- **Task description**:
Reproduce the opening lines of the records exactly, please, stopping after the line that contains "Proof. apply sanitizeInput_shorter. Qed.".
*** Dataset extract
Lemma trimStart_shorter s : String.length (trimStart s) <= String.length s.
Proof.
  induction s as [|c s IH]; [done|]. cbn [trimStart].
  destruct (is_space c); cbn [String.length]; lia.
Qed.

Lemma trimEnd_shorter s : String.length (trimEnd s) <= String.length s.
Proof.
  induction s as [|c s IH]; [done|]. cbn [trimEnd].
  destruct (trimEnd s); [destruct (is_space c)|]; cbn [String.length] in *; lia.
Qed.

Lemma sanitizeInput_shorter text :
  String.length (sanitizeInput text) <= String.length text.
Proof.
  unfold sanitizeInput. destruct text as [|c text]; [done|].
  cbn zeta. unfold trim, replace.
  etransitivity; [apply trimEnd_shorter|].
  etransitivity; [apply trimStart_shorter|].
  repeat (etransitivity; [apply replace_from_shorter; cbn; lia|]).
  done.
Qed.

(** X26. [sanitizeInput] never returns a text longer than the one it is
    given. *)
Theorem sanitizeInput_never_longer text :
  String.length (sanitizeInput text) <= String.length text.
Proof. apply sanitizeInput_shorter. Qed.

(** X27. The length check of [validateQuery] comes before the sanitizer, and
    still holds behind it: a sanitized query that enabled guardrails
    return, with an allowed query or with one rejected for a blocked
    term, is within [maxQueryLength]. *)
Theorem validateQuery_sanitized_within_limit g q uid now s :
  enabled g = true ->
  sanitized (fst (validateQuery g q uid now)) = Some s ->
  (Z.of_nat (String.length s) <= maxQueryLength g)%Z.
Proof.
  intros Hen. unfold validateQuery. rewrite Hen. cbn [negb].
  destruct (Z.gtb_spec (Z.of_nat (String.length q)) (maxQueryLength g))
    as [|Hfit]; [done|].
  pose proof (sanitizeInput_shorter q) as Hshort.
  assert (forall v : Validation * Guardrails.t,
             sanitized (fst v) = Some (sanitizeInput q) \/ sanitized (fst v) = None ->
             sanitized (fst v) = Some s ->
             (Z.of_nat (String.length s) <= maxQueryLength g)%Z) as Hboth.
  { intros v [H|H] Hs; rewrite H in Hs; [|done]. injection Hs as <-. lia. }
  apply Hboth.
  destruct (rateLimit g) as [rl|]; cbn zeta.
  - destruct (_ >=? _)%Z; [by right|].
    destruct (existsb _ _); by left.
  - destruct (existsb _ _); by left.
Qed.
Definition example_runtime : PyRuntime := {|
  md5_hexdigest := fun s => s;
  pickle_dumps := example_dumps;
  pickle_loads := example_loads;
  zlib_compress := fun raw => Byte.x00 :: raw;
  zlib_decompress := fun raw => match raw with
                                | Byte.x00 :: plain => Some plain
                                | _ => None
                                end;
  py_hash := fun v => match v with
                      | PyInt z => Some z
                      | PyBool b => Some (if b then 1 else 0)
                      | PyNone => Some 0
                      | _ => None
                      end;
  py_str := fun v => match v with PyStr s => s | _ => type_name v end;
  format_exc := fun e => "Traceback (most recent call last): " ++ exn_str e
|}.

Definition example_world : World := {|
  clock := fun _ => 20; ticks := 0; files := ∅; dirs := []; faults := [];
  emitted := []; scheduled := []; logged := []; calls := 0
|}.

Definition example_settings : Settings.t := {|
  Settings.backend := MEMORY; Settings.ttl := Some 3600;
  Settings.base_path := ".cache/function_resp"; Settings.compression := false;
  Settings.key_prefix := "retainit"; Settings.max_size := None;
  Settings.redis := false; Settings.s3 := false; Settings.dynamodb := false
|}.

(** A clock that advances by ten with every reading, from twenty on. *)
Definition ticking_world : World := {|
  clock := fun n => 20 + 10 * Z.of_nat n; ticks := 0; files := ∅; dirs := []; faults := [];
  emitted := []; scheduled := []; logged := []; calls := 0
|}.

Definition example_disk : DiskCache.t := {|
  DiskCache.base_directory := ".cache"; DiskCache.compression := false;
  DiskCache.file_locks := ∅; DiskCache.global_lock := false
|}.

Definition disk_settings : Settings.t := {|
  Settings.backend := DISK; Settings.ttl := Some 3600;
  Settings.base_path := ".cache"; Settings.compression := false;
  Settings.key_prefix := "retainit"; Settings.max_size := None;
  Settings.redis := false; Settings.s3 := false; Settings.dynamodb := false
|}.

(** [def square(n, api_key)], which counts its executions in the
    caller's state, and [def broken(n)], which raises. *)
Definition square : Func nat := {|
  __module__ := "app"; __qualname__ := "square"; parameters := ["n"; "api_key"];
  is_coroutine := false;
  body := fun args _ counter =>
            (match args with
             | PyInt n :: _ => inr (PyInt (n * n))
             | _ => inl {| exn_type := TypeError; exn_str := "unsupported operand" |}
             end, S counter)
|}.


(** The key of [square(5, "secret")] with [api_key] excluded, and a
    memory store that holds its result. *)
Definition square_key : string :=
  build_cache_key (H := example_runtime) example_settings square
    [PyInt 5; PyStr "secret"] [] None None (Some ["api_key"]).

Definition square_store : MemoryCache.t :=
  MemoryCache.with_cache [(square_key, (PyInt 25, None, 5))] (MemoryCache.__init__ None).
******
- **Written response**:
Lemma trimStart_shorter s : String.length (trimStart s) <= String.length s.
Proof.
  induction s as [|c s IH]; [done|]. cbn [trimStart].
  destruct (is_space c); cbn [String.length]; lia.
Qed.

Lemma trimEnd_shorter s : String.length (trimEnd s) <= String.length s.
Proof.
  induction s as [|c s IH]; [done|]. cbn [trimEnd].
  destruct (trimEnd s); [destruct (is_space c)|]; cbn [String.length] in *; lia.
Qed.

Lemma sanitizeInput_shorter text :
  String.length (sanitizeInput text) <= String.length text.
Proof.
  unfold sanitizeInput. destruct text as [|c text]; [done|].
  cbn zeta. unfold trim, replace.
  etransitivity; [apply trimEnd_shorter|].
  etransitivity; [apply trimStart_shorter|].
  repeat (etransitivity; [apply replace_from_shorter; cbn; lia|]).
  done.
Qed.

(** X26. [sanitizeInput] never returns a text longer than the one it is
    given. *)
Theorem sanitizeInput_never_longer text :
  String.length (sanitizeInput text) <= String.length text.
Proof. apply sanitizeInput_shorter. Qed.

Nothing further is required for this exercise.